Run through the records and, wherever a line holds the word "discriminate", return that line.
BEGIN Exercise materials
(** C7 as stated fails for a dead element: on the dead brick with zero
    trial displacements and a unit load on its first degree of freedom,
    [Kt * u] minus the load has -1 as its first entry, while
    [getResistingForce] returns that vector multiplied by [dead_srf], here
    -0.000001. *)
Lemma C7_dead_element_force_is_scaled :
  let ops := BJtensor.cofactor_ops in
  exists Kt st' p,
    EightNodeBrick_u_p_U.getTangentStiff Scenarios.dead_brick
      Scenarios.statics0
    = Returns (Kt, Scenarios.dead_brick, st')
    /\ EightNodeBrick_u_p_U.getResistingForce Scenarios.dead_brick
         Scenarios.statics0
       = Returns (p, Scenarios.dead_brick, EightNodeBrick_u_p_U.set_P st' p)
    /\ EightNodeBrick_u_p_U.expected_force Kt
         (EightNodeBrick_u_p_U.nodal_disp Scenarios.dead_brick)
         Scenarios.dead_brick !! 0%nat
       = Some (dbl (-1))
    /\ p !! 0%nat = Some (dbl (-0.000001))
    /\ p <> EightNodeBrick_u_p_U.expected_force Kt
              (EightNodeBrick_u_p_U.nodal_disp Scenarios.dead_brick)
              Scenarios.dead_brick.
Proof.
  intros ops.
  destruct (getStiff_1 Scenarios.dead_brick Scenarios.statics0)
    as [(c & msg & _ & Hz)|(Kt & HKt & Hlen & _)]; [discriminate Hz|].
  exists (mscale (EightNodeBrick_u_p_U.dead_srf Scenarios.statics0) Kt),
    (EightNodeBrick_u_p_U.set_K Scenarios.statics0 Kt).
  eexists. split; [|split].
  - unfold EightNodeBrick_u_p_U.getTangentStiff. rewrite HKt. reflexivity.
  - apply (getResistingForce_eq Scenarios.dead_brick Scenarios.statics0 Kt).
    + reflexivity.
    + repeat constructor.
    + exact HKt.
    + rewrite Hlen. reflexivity.
  - assert (Hu : EightNodeBrick_u_p_U.nodal_disp Scenarios.dead_brick
                 = replicate 56 0) by reflexivity.
    assert (HlenK : length Kt = 56%nat) by (rewrite Hlen; reflexivity).
    rewrite Hu. unfold EightNodeBrick_u_p_U.expected_force.
    rewrite !mat_vec_zero, length_mscale, HlenK.
    cbn -[Qcminus Qcmult dbl Q2Qc].
    split; [f_equal; qc_eval|]. split; [f_equal; qc_eval|].
    intros Heq.
    apply (f_equal (fun v : Vector => this (v !!! 0%nat))) in Heq.
    vm_compute in Heq. discriminate.
Qed.

(** * Further properties of the code *)

(** ** Lists, vectors and matrices *)

Section ListFacts.
(** X13: Lines 207 to 210: after a status 200 with a JSON object, a truthy
    ['answer'] is shown as it is under the heading "Answer"; an answer
    that is missing, [None] or empty is shown nowhere, and no error and
    no warning takes its place. *)
Theorem ask_click_answer_shown (question : pystr) (sid : pyval)
    (resp : response) (d : gmap pystr pyval) (s : ui) :
  ¬ blank question →
  session_state s !! lit "vqa_session_id" = Some sid →
  backend (sent s) (ask_request api_url sid question) = Ok resp →
  status_code resp = 200%Z →
  json resp = Ok (PDict d) →
  let answer := default PNone (d !! lit "answer") in
  let s' := (ask_button_clicked api_url builtin_str backend question s).2 in
  (Py.truthy answer = true →
   page s'
   = page s
     ++ [ Widget Main spinner (PStr (lit "Thinking..."));
          Widget Main subheader (PStr ([128172] ++ lit " Answer"));
          Widget Main success answer ])
  ∧ (Py.truthy answer = false →
     page s' = page s ++ [Widget Main spinner (PStr (lit "Thinking..."))]).
Proof.
  intros Hquestion Hsid Hresp Hstatus Hjson answer s'.
  rewrite <- strip_nil_iff in Hquestion.
  assert (Hrun : ask_button_clicked api_url builtin_str backend question s
                 = (Ok (),
                    UI (session_state s)
                      (page s
                       ++ Widget Main spinner (PStr (lit "Thinking..."))
                          :: (if Py.truthy answer
                              then [ Widget Main subheader
                                       (PStr ([128172] ++ lit " Answer"));
                                     Widget Main success answer ]
                              else []))
                      (sent s ++ [ask_request api_url sid question]))).
  { unfold ask_button_clicked.
    cbn [Py.truthy]. rewrite bool_decide_eq_false_2 by done. cbn [negb].
    unfold mbind at 1, M_bind at 1, state_getitem. rewrite Hsid.
    unfold mbind, M_bind. rewrite ask_question_run, Hresp, Hstatus, Hjson.
    change (200 =? 200)%Z with true. cbv zeta iota. cbn [Py.get]. fold answer.
    destruct (Py.truthy answer); run; [| done].
    by rewrite <- !(assoc_L (++)). }
  subst s'. rewrite Hrun. cbn [snd page]. by split; intros ->.
Qed.

(** X14: Lines 146 to 164: the preview sends no request. With pasted data it
    never raises: data that does not decode, or bytes that are no image,
    give the one error "Failed to parse image", and [st.session_state] is
    as before. With an uploaded file the image is opened outside any
    [try]: a file that is no image raises before anything is stored or
    drawn; a file that is one is stored under ['uploaded_image'] and
    drawn, whatever was pasted. *)
Theorem preview_cases (uploaded_file : option uploaded_file)
    (paste_data : pystr) (s : ui) :
  let run := preview b64decode Image_open uploaded_file paste_data s in
  sent run.2 = sent s
  ∧ (uploaded_file = None →
     run.1 = Ok ()
     ∧ (paste_data = [] → run.2 = s)
     ∧ (paste_data ≠ [] →
        (∃ e, preview_bytes b64decode paste_data = Raise e)
        ∨ (∃ img_bytes e, preview_bytes b64decode paste_data = Ok img_bytes
                          ∧ Image_open img_bytes = Some e) →
        run.2
        = UI (session_state s)
            (page s
             ++ [Widget Main error
                   (PStr (lit "Failed to parse image. Check your data URL or base64."))])
            (sent s)))
  ∧ (∀ f, uploaded_file = Some f →
       (∀ e, Image_open (getvalue f) = Some e → run = (Raise e, s))
       ∧ (Image_open (getvalue f) = None →
          run
          = (Ok (),
             UI (<[lit "uploaded_image" := PFile f]> (session_state s))
               (page s ++ [Widget Main image (PImage (getvalue f))]) (sent s)))).
Proof.
  intros run. subst run. unfold preview, open_image. run.
  destruct uploaded_file as [f|].
  - destruct (Image_open (getvalue f)) as [e|] eqn:Hopen;
      cbn [session_state page sent fst snd].
    + repeat split; try done; simplify_eq; intros; by simplify_eq.
    + repeat split; try done; simplify_eq; intros; by simplify_eq.
  - destruct paste_data as [|c paste].
    { cbn [Py.truthy]. rewrite bool_decide_eq_true_2 by done. cbn [negb].
      destruct s. repeat split; done. }
    cbn [Py.truthy]. rewrite bool_decide_eq_false_2 by done. cbn [negb].
    destruct (preview_bytes b64decode (c :: paste)) as [img_bytes|e] eqn:Hbytes;
      [destruct (Image_open img_bytes) as [e|] eqn:Hopen |].
    all: cbn [session_state page sent fst snd].
    all: repeat split; try done.
    all: intros _ [(? & ?) | (? & ? & ? & ?)]; by simplify_eq.
Qed.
END Exercise materials
Response for this exercise:
    as [(c & msg & _ & Hz)|(Kt & HKt & Hlen & _)]; [discriminate Hz|].
    vm_compute in Heq. discriminate.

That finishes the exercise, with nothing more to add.